The OECD clearly states that inequality does not originate at retirement but throughout one’s entire working life. In Mexico’s case, women face multiple structural disadvantages:
- They work fewer years in the formal labor market than men.
- They earn lower wages during their working lives.
- They more frequently interrupt their careers to perform caregiving tasks.
- They dedicate more time to unpaid work, such as caring for children, sick individuals, or the elderly.
These conditions translate into fewer contributory weeks and lower contributions to the pension system, directly impacting the final amount they receive upon retirement. The OECD emphasizes that Mexico presents one of the largest income gaps between men and women throughout their lives, and this inequality is almost automatically reflected in pensions.
Mexico, Among Countries with the Largest Pension Gap
On average, in OECD countries, women receive monthly pensions that are 23% lower than men’s. This means that for every dollar a retired man receives, a woman receives just 77 cents. However, there are countries where the difference is much greater.
According to Pensions at a Glance 2025, the gap exceeds 35% in Austria, Mexico, the Netherlands, and the United Kingdom, and reaches its highest point in Japan, where women receive 47% less than men upon retirement. In contrast, nations like Czechia, Estonia, Iceland, the Slovak Republic, Slovenia, and Denmark record differences of less than 10%. Mexico stands out negatively not only for the size of the gap—up to 35% less for women—but also because it has not shown a clear downward trend, as is the case in most of the organization’s countries. Learn more
Pensions: A Problem in Mexico That Has Not Been Resolved
While in most OECD countries the pension difference has gradually decreased, in Mexico the gap has even increased in recent decades. This means that many women face old age with insufficient incomes, especially those who live alone or depend exclusively on their pension to subsist. The social impact is profound: lower savings capacity, greater vulnerability to illness, and economic dependency in a life stage where employment opportunities are limited.

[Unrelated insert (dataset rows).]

Fixpoint filter_loop (jobs : list job) (filtered : list job)
  : result (list job) :=
  match jobs with
  | [] => Ok filtered
  | j :: rest =>
      combined <- combined_text j ;;
      if negb (text_contains_keywords U combined)
      then filter_loop rest filtered
      else
        let '(min_y, max_y) := parse_experience_text U combined in
        if negb (experience_matches min_y max_y)
        then filter_loop rest filtered
        else
          if negb (location_matches U (dict_get j "location" empty_str))
          then filter_loop rest filtered
          else filter_loop rest (filtered ++ [j])
  end.

Definition filter_jobs (jobs : list job) : result (list job) :=
  filter_loop jobs [].

End Filter.

(** ** Formatter *)

(** [s.replace(old, new)] for a pattern [old] of one character. *)
Definition replace_char (old : cp) (new : pystr) (s : pystr) : pystr :=
  flat_map (fun c => if cp_eqb c old then new else [c]) s.

(** [html.escape(s)] on a string, in the order of the library: the
    ampersand first, then the angle brackets, then the two quotes. *)
Definition escape_str (s : pystr) : pystr :=
  let s := replace_char 38%N (cps "&amp;") s in
  let s := replace_char 60%N (cps "&lt;") s in
  let s := replace_char 62%N (cps "&gt;") s in
  let s := replace_char 34%N (cps "&quot;") s in
  let s := replace_char 39%N (cps "&#x27;") s in
  s.

(** [html.escape(v)]: [None] has no [replace]. *)
Definition html_escape (v : value) : result pystr :=
  match v with
  | VStr s => Ok (escape_str s)
  | VNone =>
      Raise (AttributeError (cps "'NoneType' object has no attribute 'replace'"))
  end.

(** A value interpolated in an f-string. *)
Definition format_value (v : value) : pystr :=
  match v with
  | VStr s => s
  | VNone => cps "None"
  end.

(** The f-string of one row, its fields evaluated from left to right. *)
Definition email_row (i : nat) (j : job) : result pystr :=
  link <- dict_item j "link" ;;
  title <- (t <- dict_item j "title" ;; html_escape t) ;;
  company <-
    (let c := dict_get j "company" VNone in
     c <- (if truthy c then Ok c else dict_item j "source") ;;
     html_escape c) ;;
  location <-
    html_escape (py_or (dict_get j "location" VNone) (VStr [em_dash])) ;;
  Ok (cps "<tr>"
      ++ cps "<td>" ++ str_of_nat i ++ cps "</td>"
      ++ cps "<td><a href='" ++ format_value link ++ cps "'>" ++ title
      ++ cps "</a></td>"
      ++ cps "<td>" ++ company ++ cps "</td>"
      ++ cps "<td>" ++ location ++ cps "</td>"
      ++ cps "</tr>").

(** [for i, j in enumerate(jobs, 1): rows.append(...)], [i] the index of
    the head of [jobs]. *)
Fixpoint email_rows (i : nat) (jobs : list job) (rows : list pystr)
  : result (list pystr) :=
  match jobs with
  | [] => Ok rows
  | j :: rest =>
      row <- email_row i j ;;
      email_rows (S i) rest (rows ++ [row])
  end.

Definition table_open : pystr :=
  cps "<table border='1' cellpadding='6'>"
  ++ cps "<tr><th>#</th><th>Title</th><th>Company</th><th>Location</th></tr>".

Definition build_email_html (jobs : list job) : result pystr :=
  match jobs with
  | [] => Ok (cps "<p>No matching jobs found today.</p>")
  | _ =>
      rows <- email_rows 1 jobs [] ;;
      Ok (table_open ++ join [] rows ++ cps "</table>")
  end.

(** ** Notifier *)

(** [os.environ.get]: the value of a variable, [VNone] when it is unset. *)
Definition environ := string -> value.

Definition GMAIL_USER (env : environ) : value := env "GMAIL_USER"%string.
Definition GMAIL_APP_PASSWORD (env : environ) : value :=
  env "GMAIL_APP_PASSWORD"%string.
Definition EMAIL_TO (env : environ) : value :=
  match env "EMAIL_TO"%string with
  | VNone => GMAIL_USER env
  | v => v
  end.
Definition SENDER_NAME (env : environ) : value :=
  match env "SENDER_NAME"%string with
  | VNone => VStr (cps "Daily Job Bot")
  | v => v
  end.

Record message := {
  msg_from : pystr;
  msg_to : value;
  msg_subject : pystr;
  msg_html : pystr
}.

(** The [email] package as the script uses it.  Building the message
    object and setting its headers cannot fail; two steps can:
    [MIMEText(text, subtype)] encodes the text and raises when it cannot
    (a lone surrogate), and [msg.as_string()] serialises the message and
    raises on a header it refuses (an embedded line break followed by a
    header).  For the first the exception raised, if any; for the second
    the text or the exception. *)
Record email_package := {
  MIMEText : pystr -> pystr -> option exn;
  as_string : message -> result pystr
}.

(** The calls that reach the mail relay, the last one the end of the
    [with] block. *)
Inductive smtp_call :=
| SMTP (host : pystr) (port : Z)
| starttls
| login (user password : value)
| sendmail (from_addr to_addrs : value) (msg : pystr)
| quit.

(** The relay as the script sees it: for each call, the exception it
    raises, if any. *)
Definition relay := smtp_call -> option exn.

(** A computation that talks to the relay: the calls made so far go in,
    the calls made and the outcome come out. *)
Definition smtp (A : Type) := list smtp_call -> list smtp_call * result A.

Definition smtp_ret {A} (a : A) : smtp A := fun calls => (calls, Ok a).

Definition smtp_bind {A B} (c : smtp A) (k : A -> smtp B) : smtp B :=
  fun calls =>
    match c calls with
    | (calls', Ok a) => k a calls'
    | (calls', Raise e) => (calls', Raise e)
    end.

(** A step that does not talk to the relay. *)
Definition smtp_lift {A} (r : result A) : smtp A := fun calls => (calls, r).

Definition smtp_do (R : relay) (c : smtp_call) : smtp unit :=
  fun calls =>
    (calls ++ [c],
     match R c with
     | Some e => Raise e
     | None => Ok tt
     end).

(** [with server: body]: the connection is closed whichever way the body
    ends; an exception of the body goes on unless the closing raises one
    of its own. *)
Definition smtp_with (R : relay) (body : smtp unit) : smtp unit :=
  fun calls =>
    match body calls with
    | (calls', Ok tt) => smtp_do R quit calls'
    | (calls', Raise e) =>
        match smtp_do R quit calls' with
        | (calls'', Ok tt) => (calls'', Raise e)
        | (calls'', Raise e') => (calls'', Raise e')
        end
    end.

Notation "c1 >> c2" := (smtp_bind c1 (fun _ => c2))
  (at level 62, right associativity).

Definition send_email (env : environ) (L : email_package) (R : relay)
                      (subject body : pystr)
  : smtp unit :=
  fun calls =>
    if negb (truthy (GMAIL_USER env)) || negb (truthy (GMAIL_APP_PASSWORD env))
    then (calls, Raise (RuntimeError (cps "Gmail credentials not set")))
    else
      let msg :=
        {| msg_from := format_value (SENDER_NAME env) ++ cps " <"
                       ++ format_value (GMAIL_USER env) ++ cps ">";
           msg_to := EMAIL_TO env;
           msg_subject := subject;
           msg_html := body |} in
      match MIMEText L body (cps "html") with
      | Some e => (calls, Raise e)
      | None =>
          (smtp_do R (SMTP (cps "smtp.gmail.com") 587) >>
           smtp_with R
             (smtp_do R starttls >>
              smtp_do R (login (GMAIL_USER env) (GMAIL_APP_PASSWORD env)) >>
              smtp_bind (smtp_lift (as_string L msg))
                (fun text =>
                   smtp_do R (sendmail (GMAIL_USER env) (EMAIL_TO env) text))))
          calls
      end.

(** ** The run *)

Record outcome := {
  printed : stdout;
  smtp_calls : list smtp_call;
  returned : result unit
}.

Definition email_subject (today : pystr) : pystr :=
  cps "Daily Cloud & DevOps Jobs " ++ [en_dash] ++ cps " " ++ today.

(** [main()], with [today] the text of [datetime.utcnow().date()]. *)
Definition main (U : ucd) (env : environ) (W : internet)
                (L : email_package) (R : relay) (today : pystr) : outcome :=
  let '(jobs, out) := collect_jobs W [] in
  match (matches_ <- filter_jobs U jobs ;; build_email_html matches_) with
  | Raise e => {| printed := out; smtp_calls := []; returned := Raise e |}
  | Ok html_body =>
      let '(calls, r) :=
        send_email env L R (email_subject today) html_body [] in
      {| printed := out; smtp_calls := calls; returned := r |}
  end.

(** ** Reference definitions

    The shapes of text that the rules of the experience parser are said
    to recognise, written on the text itself, without patterns or
    matcher: a number is one or two decimal digits, a blank a possibly
    empty run of white space. *)

Section Shapes.

Variable U : ucd.

Definition is_number (d : pystr) : Prop :=
  1 <= length d <= 2 /\ forallb (is_digit U) d = true.

Definition blank (b : pystr) : Prop := forallb is_space b = true.

(** "N-M years" *)
Definition range_at (t : pystr) (n m : Z) : Prop :=
  exists pre d1 b1 dash b2 d2 b3 rest,
    t = pre ++ d1 ++ b1 ++ [dash] ++ b2 ++ d2 ++ b3 ++ cps "year" ++ rest
    /\ is_number d1 /\ blank b1 /\ is_dash dash = true /\ blank b2
    /\ is_number d2 /\ blank b3
    /\ n = int_of_digits U d1 /\ m = int_of_digits U d2.

(** "N+ years" *)
Definition plus_at (t : pystr) (n : Z) : Prop :=
  exists pre d b1 b2 rest,
    t = pre ++ d ++ b1 ++ cps "+" ++ b2 ++ cps "year" ++ rest
    /\ is_number d /\ blank b1 /\ blank b2
    /\ n = int_of_digits U d.

(** "minimum of N years" *)
Definition minimum_at (t : pystr) (n : Z) : Prop :=
  exists pre b1 b2 d b3 rest,
    t = pre ++ cps "minimum" ++ b1 ++ cps "of" ++ b2 ++ d ++ b3
        ++ cps "year" ++ rest
    /\ blank b1 /\ b1 <> [] /\ blank b2 /\ b2 <> []
    /\ is_number d /\ blank b3
    /\ n = int_of_digits U d.

(** "N years" *)
Definition plain_at (t : pystr) (n : Z) : Prop :=
  exists pre d b rest,
    t = pre ++ d ++ b ++ cps "year" ++ rest
    /\ is_number d /\ blank b
    /\ n = int_of_digits U d.

Definition has_range (t : pystr) : Prop := exists n m, range_at t n m.
Definition has_plus (t : pystr) : Prop := exists n, plus_at t n.
Definition has_minimum (t : pystr) : Prop := exists n, minimum_at t n.
Definition has_plain (t : pystr) : Prop := exists n, plain_at t n.

End Shapes.

(** The filter as the specification words it: the three predicates of a
    record whose text fields are strings, each on the normalised
    concatenation of title, company, location and snippet (the location
    test on the location field), and their conjunction. *)

Definition is_str (v : value) : bool :=
  match v with
  | VStr _ => true
  | VNone => false
  end.
(** * The claims *)

(** ** Eligibility and the transaction boundary *)

(** C7. A car gets a RaceEntry row of the race exactly when its owning
    team's budget at the eligibility check is at least the fee; a team
    whose budget is strictly below the fee appears in no RaceEntry of the
    race. *)
Theorem entry_iff_team_affords_fee new_id now distance fee db :
  ∃ es,
    appended (RACE_ENTRIES db)
             (RACE_ENTRIES (start_race new_id now distance fee db).2) es
    ∧ (∀ car_id team_id,
         (∃ e, e ∈ es ∧ Entry.CAR_ID e = car_id ∧ Entry.TEAM_ID e = team_id)
         ↔ (∃ c, c ∈ CARS db ∧ Car.CAR_ID c = car_id ∧
                 Car.TEAM_ID c = team_id ∧ eligible fee db c))
    ∧ (∀ tid t e,
         TEAMS db !! tid = Some t → Team.BUDGET t < fee →
         e ∈ es → Entry.TEAM_ID e ≠ tid).
Proof.
  destruct (start_race_cases new_id now distance fee db)
    as [[Hdf ->]|[Hdf [rid ->]]]; cbn [snd].
  - exists []. split; [unfold appended; by rewrite app_nil_r|]. split.
    + intros car_id team_id. split.
      * intros (e & He & _). by apply elem_of_nil in He.
      * intros (c & Hc & _ & _ & t & Et & Hfee). exfalso.
        eapply (not_elem_of_nil (A := Row.t)). rewrite <- Hdf.
        apply elem_of_select_eligible. eauto 10.
    + intros tid t e _ _ He. by apply elem_of_nil in He.
  - exists (entries_df rid distance fee (select_eligible fee db)).
    split; [reflexivity|]. split.
    + intros car_id team_id. split.
      * intros (e & He & <- & <-). apply elem_of_entries_df in He.
        destruct He as (r & Hr & ->). apply elem_of_select_eligible in Hr.
        destruct Hr as (c & t & Hc & Et & Hfee & ->). cbn.
        exists c. unfold eligible. eauto 10.
      * intros (c & Hc & <- & <- & t & Et & Hfee).
        eexists. split; [apply elem_of_entries_df; eexists; split;
          [apply elem_of_select_eligible; exists c, t; eauto|reflexivity]|].
        by cbn.
    + intros tid t e Et Hlt He <-. apply elem_of_entries_df in He.
      destruct He as (r & Hr & ->). apply elem_of_select_eligible in Hr.
      destruct Hr as (c & t' & Hc & Et' & Hfee & ->). cbn in Et.
      rewrite Et in Et'. injection Et' as <-. lra.
Qed.

Lemma entry_iff_team_affords_fee_witness :
  ∃ es,
    appended [] (RACE_ENTRIES (start_race 7 100 1000 600 two_teams).2) es
    ∧ (∀ car_id team_id,
         (∃ e, e ∈ es ∧ Entry.CAR_ID e = car_id ∧ Entry.TEAM_ID e = team_id)
         ↔ (∃ c, c ∈ CARS two_teams ∧ Car.CAR_ID c = car_id ∧
                 Car.TEAM_ID c = team_id ∧ eligible 600 two_teams c))
    ∧ (∀ tid t e,
         TEAMS two_teams !! tid = Some t → Team.BUDGET t < 600 →
         e ∈ es → Entry.TEAM_ID e ≠ tid).
Proof. exact (entry_iff_team_affords_fee 7 100 1000 600 two_teams). Defined.

(** C8. The code does not do what the claim asks.  When no car is
    eligible the body of [start_race] raises the "no teams with enough
    budget" exception and the caller gets no race id, and no team, car,
    entry or result has changed.  But the RaceEvent row of step 1 was
    committed when it was inserted: the [rollback] of the [except]
    branch finds nothing to undo and the row stays in RACE_EVENTS. *)
Theorem no_eligible_car_leaves_race_event new_id now distance fee db :
  (∀ c, c ∈ CARS db → ¬ eligible fee db c) →
  (start_race_body new_id now distance fee db).1 = inl NoTeamsWithEnoughBudget
  ∧ ∃ db',
      start_race new_id now distance fee db = (None, db')
      ∧ RACE_EVENTS db' = RACE_EVENTS db ++ [new_event new_id now distance]
      ∧ db' ≠ db
      ∧ TEAMS db' = TEAMS db ∧ CARS db' = CARS db
      ∧ RACE_ENTRIES db' = RACE_ENTRIES db
      ∧ RACE_RESULTS db' = RACE_RESULTS db.
Proof.
  intros Hnone.
  assert (select_eligible fee db = []) as Hdf.
  { apply elem_of_nil_inv. intros r Hr.
    apply elem_of_select_eligible in Hr.
    destruct Hr as (c & t & Hc & Et & Hfee & _).
    apply (Hnone c Hc). by exists t. }
  destruct (start_race_aborts new_id now distance fee db Hdf) as [Hbody Hrun].
  rewrite Hbody. split; [done|].
  exists (insert_race_event new_id now distance db).
  split; [exact Hrun|]. split; [done|]. split; [|done].
  intros Heq. apply (f_equal (λ d, length (RACE_EVENTS d))) in Heq.
  cbn [RACE_EVENTS insert_race_event] in Heq.
  rewrite length_app in Heq. cbn in Heq. lia.
Qed.

Lemma no_row_no_eligible_car fee db :
  select_eligible fee db = [] → ∀ c, c ∈ CARS db → ¬ eligible fee db c.
Proof.
  intros Hdf c Hc (t & Et & Hfee).
  eapply (not_elem_of_nil (A := Row.t)). rewrite <- Hdf.
  apply elem_of_select_eligible. eauto 10.
Qed.

Lemma no_eligible_car_leaves_race_event_witness :
  (∀ c, c ∈ CARS two_teams → ¬ eligible 1600 two_teams c)
  ∧ (start_race 7 100 1000 1600 two_teams).1 = None
  ∧ RACE_EVENTS (start_race 7 100 1000 1600 two_teams).2
    = [RaceEvent.mk 7 1000 100]
  ∧ ∃ db',
      start_race 7 100 1000 1600 two_teams = (None, db')
      ∧ RACE_EVENTS db' = RACE_EVENTS two_teams ++ [new_event 7 100 1000]
      ∧ db' ≠ two_teams
      ∧ TEAMS db' = TEAMS two_teams ∧ CARS db' = CARS two_teams
      ∧ RACE_ENTRIES db' = RACE_ENTRIES two_teams
      ∧ RACE_RESULTS db' = RACE_RESULTS two_teams.
Proof.
  assert (∀ c, c ∈ CARS two_teams → ¬ eligible 1600 two_teams c) as H.
  { apply no_row_no_eligible_car. vm_compute. reflexivity. }
  split; [exact H|]. split; [vm_compute; reflexivity|].
  split; [vm_compute; reflexivity|].
  exact (proj2 (no_eligible_car_leaves_race_event 7 100 1000 1600 two_teams H)).
Defined.

(** ** Budgets *)

Lemma not_owner_not_in_rows fee db tid :
  ¬ owns_eligible_car fee db tid →
  tid ∉ unique (Row.TEAM_ID <$> select_eligible fee db).
Proof. intros Hno Hin. apply Hno, eligible_team_ids, elem_of_unique, Hin. Qed.

Lemma budget_below_fee_owns_none fee db tid t :
  TEAMS db !! tid = Some t → Team.BUDGET t < fee →
  ¬ owns_eligible_car fee db tid.
Proof.
  intros Et Hlt (c & t' & _ & _ & Et' & Hfee).
  rewrite Et in Et'. injection Et' as <-. lra.
Qed.

Lemma no_car_owns_none fee db tid :
  (∀ c, c ∈ CARS db → Car.TEAM_ID c ≠ tid) →
  ¬ owns_eligible_car fee db tid.
Proof. intros Hno (c & t & Hc & Hid & _). by apply (Hno c). Qed.



(** C9. A successful race leaves unchanged the budget of every team that
    owns no eligible car, be it that its budget is below the fee or that
    it has no car: only teams owning an eligible car see their budget
    change. *)
Theorem ineligible_team_budget_unchanged
    new_id now distance fee db race_id db' tid :
  start_race new_id now distance fee db = (Some race_id, db') →
  ¬ owns_eligible_car fee db tid →
  TEAMS db' !! tid = TEAMS db !! tid.
Proof.
  intros Hrun Hno.
  destruct (start_race_cases new_id now distance fee db)
    as [[_ Hr]|[_ [rid Hr]]]; rewrite Hr in Hrun; [done|].
  injection Hrun as _ <-. unfold committed_state. cbn [TEAMS].
  rewrite credit_teams_other.
  - rewrite deduct_teams_lookup by apply NoDup_unique.
    by rewrite decide_False by (by apply not_owner_not_in_rows).
  - rewrite results_team_ids, entries_team_ids.
    intros Hin. by apply Hno, eligible_team_ids.
Qed.

Lemma ineligible_team_budget_unchanged_witness :
  let run := start_race 7 100 1000 600 two_teams in
  run.1 = Some 7%Z
  ∧ ¬ owns_eligible_car 600 two_teams 1
  ∧ TEAMS run.2 !! 1%Z = TEAMS two_teams !! 1%Z.
Proof.
  assert (¬ owns_eligible_car 600 two_teams 1) as Hno.
  { apply (budget_below_fee_owns_none _ _ _ (Team.mk "A" 500));
      [reflexivity|]. unfold Qlt. cbn. lia. }
  split; [vm_compute; reflexivity|]. split; [exact Hno|].
  apply (ineligible_team_budget_unchanged 7 100 1000 600 two_teams 7 _ 1);
    [|exact Hno].
  vm_compute. reflexivity.
Defined.

(** ** Ranking *)

Lemma count_lt_nil x : count_lt x [] = 0%nat.
Proof. reflexivity. Qed.

Lemma count_lt_cons x y l :
  count_lt x (y :: l)
  = if decide (y < x) then S (count_lt x l) else count_lt x l.
Proof.
  unfold count_lt. case_decide.
  - by rewrite filter_cons_True.
  - by rewrite filter_cons_False.
Qed.

Lemma count_lt_perm x l l' : l ≡ₚ l' → count_lt x l = count_lt x l'.
Proof. intros H. unfold count_lt. by rewrite H. Qed.

Lemma count_lt_Qeq x x' l : x == x' → count_lt x l = count_lt x' l.
Proof.
  intros Hx. induction l as [|y l IH]; [done|].
  rewrite !count_lt_cons, IH.
  destruct (decide (y < x)), (decide (y < x')); try done; exfalso; lra.
Qed.

Lemma count_lt_mono x y l : x <= y → (count_lt x l ≤ count_lt y l)%nat.
Proof.
  intros Hxy. induction l as [|z l IH]; [done|].
  rewrite !count_lt_cons.
  destruct (decide (z < x)), (decide (z < y)); try lia. exfalso; lra.
Qed.

Lemma count_lt_strict x y l :
  x < y → (∃ z, z ∈ l ∧ z == x) → (count_lt x l < count_lt y l)%nat.
Proof.
  intros Hxy. induction l as [|a l IH]; intros (z & Hz & Hzx).
  - by apply elem_of_nil in Hz.
  - rewrite !count_lt_cons. apply elem_of_cons in Hz.
    pose proof (count_lt_mono x y l ltac:(lra)) as Hmono.
    destruct (decide (a < x)), (decide (a < y)); try lia.
    + destruct Hz as [->|Hz]; [exfalso; lra|].
      apply Nat.succ_lt_mono in IH; [lia|eauto].
    + exfalso; lra.
    + destruct Hz as [->|Hz]; [exfalso; lra|]. apply IH. eauto.
Qed.

Lemma count_lt_zero x l : Forall (λ y, x <= y) l → count_lt x l = 0%nat.
Proof.
  induction 1 as [|y l Hy _ IH]; [done|].
  rewrite count_lt_cons, IH. rewrite decide_False; [done|lra].
Qed.

(** In a sorted list the first member of the group of [x] has exactly
    the values strictly below [x] in front of it. *)
Lemma first_index_sorted x l :
  StronglySorted Qle l → (∃ z, z ∈ l ∧ z == x) →
  first_index x l = count_lt x l.
Proof.
  induction 1 as [|a l Hl IH Ha]; intros (z & Hz & Hzx).
  - by apply elem_of_nil in Hz.
  - cbn [first_index]. rewrite count_lt_cons.
    destruct (decide (a == x)) as [Hax|Hax].
    + rewrite decide_False by lra. symmetry. apply count_lt_zero.
      eapply Forall_impl; [exact Ha|]. intros y Hy. cbn in Hy. lra.
    + apply elem_of_cons in Hz. destruct Hz as [->|Hz]; [done|].
      rewrite Forall_forall in Ha. pose proof (Ha z Hz) as Haz.
      rewrite decide_True by (destruct (Qlt_le_dec a x); [done|];
                              exfalso; apply Hax; lra).
      f_equal. apply IH. eauto.
Qed.

(** The position [rank] computes is the number of strictly smaller
    values plus one. *)
Lemma rank_min_count xs :
  rank_min xs = (λ x, Z.of_nat (S (count_lt x xs))) <$> xs.
Proof.
  unfold rank_min. apply Forall_fmap_ext, Forall_forall. intros x Hx.
  do 2 f_equal.
  rewrite <- (count_lt_perm x _ _ (merge_sort_Permutation Qle xs)).
  apply first_index_sorted.
  - apply Sorted_StronglySorted; [apply _|]. apply Sorted_merge_sort, _.
  - exists x. split; [|reflexivity].
    by rewrite merge_sort_Permutation.
Qed.

Lemma zip_with_fmap_same {A B C} (f : A → B → C) (g : A → B) l :
  zip_with f l (g <$> l) = (λ x, f x (g x)) <$> l.
Proof. induction l as [|x l IH]; [done|]. cbn. by rewrite IH. Qed.

Lemma results_df_rows es : results_df es = result_of es <$> es.
Proof.
  unfold results_df. rewrite rank_min_count.
  rewrite <- list_fmap_compose. apply zip_with_fmap_same.
Qed.

(** C5. Positions follow "min" ranking over ascending time: the position
    of an entry is the number of entries with a strictly smaller time
    plus one, so equal times share a position and a smaller time gets a
    smaller position. *)
Theorem position_is_min_rank new_id now distance fee db race_id db' :
  start_race new_id now distance fee db = (Some race_id, db') →
  ∃ es rs,
    appended (RACE_ENTRIES db) (RACE_ENTRIES db') es
    ∧ appended (RACE_RESULTS db) (RACE_RESULTS db') rs
    ∧ Forall2 (λ e r,
         Result.CAR_ID r = Entry.CAR_ID e ∧
         Result.TEAM_ID r = Entry.TEAM_ID e ∧
         Result.POSITION r
         = (Z.of_nat (count_lt (Entry.TIME_TAKEN e)
                               (Entry.TIME_TAKEN <$> es)) + 1)%Z) es rs
    ∧ (∀ i j ei ej ri rj,
         es !! i = Some ei → es !! j = Some ej →
         rs !! i = Some ri → rs !! j = Some rj →
         (Entry.TIME_TAKEN ei == Entry.TIME_TAKEN ej →
          Result.POSITION ri = Result.POSITION rj)
         ∧ (Entry.TIME_TAKEN ei < Entry.TIME_TAKEN ej →
            (Result.POSITION ri < Result.POSITION rj)%Z)).
Proof.
  intros Hrun.
  destruct (start_race_cases new_id now distance fee db)
    as [[_ Hr]|[_ [rid Hr]]]; rewrite Hr in Hrun; [done|].
  injection Hrun as _ <-. unfold committed_state. cbn.
  set (es := entries_df rid distance fee (select_eligible fee db)).
  exists es, (results_df es).
  split; [done|]. split; [done|]. rewrite results_df_rows. split.
  - apply Forall2_fmap_r, Forall_Forall2_diag, Forall_forall.
    intros e _. cbn. repeat split; lia.
  - intros i j ei ej ri rj Hi Hj Hri Hrj.
    rewrite list_lookup_fmap, Hi in Hri. rewrite list_lookup_fmap, Hj in Hrj.
    injection Hri as <-. injection Hrj as <-. cbn. split.
    + intros Heq. do 2 f_equal. by apply count_lt_Qeq.
    + intros Hlt.
      enough (count_lt (Entry.TIME_TAKEN ei) (Entry.TIME_TAKEN <$> es)
              < count_lt (Entry.TIME_TAKEN ej) (Entry.TIME_TAKEN <$> es))%nat
        by lia.
      apply count_lt_strict; [done|].
      exists (Entry.TIME_TAKEN ei). split; [|reflexivity].
      apply list_elem_of_fmap_2. by eapply list_elem_of_lookup_2.
Qed.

Does Mexico’s Pension Reform Help?
In 2024, Mexico approved a reform to the pension system aimed at improving the amount retirees receive. The most significant change is a supplement that guarantees up to 100% of the last salary, with a maximum cap, reducing exclusive reliance on one’s entire work history. The OECD acknowledges that this adjustment could help reduce the gender gap, as it limits the impact of unequal career paths. However, the organization itself warns that the effect will be limited. To access a full pension, at least 20 years of contributions are required, a threshold difficult to reach for many women who have worked in the informal sector or have had interrupted careers. Furthermore, informal employment remains high in Mexico and disproportionately affects women.
Insufficient Progress Without Structural Changes
The OECD’s diagnosis is conclusive, underscoring that the reform is a step, but not a complete solution. To fundamentally close the pension gap between men and women, Mexico needs broader changes, including:
- Greater access for women to formal employment.
- Better wages and a narrower gender wage gap.
- A more equitable distribution of care work between men and women.
As long as these inequalities persist in working and social life, the gap will inevitably extend into retirement, perpetuating economic inequality in old age. The picture painted by the OECD is not only a warning but a call to address a structural debt that persists until the end of the working lives of millions of women in Mexico.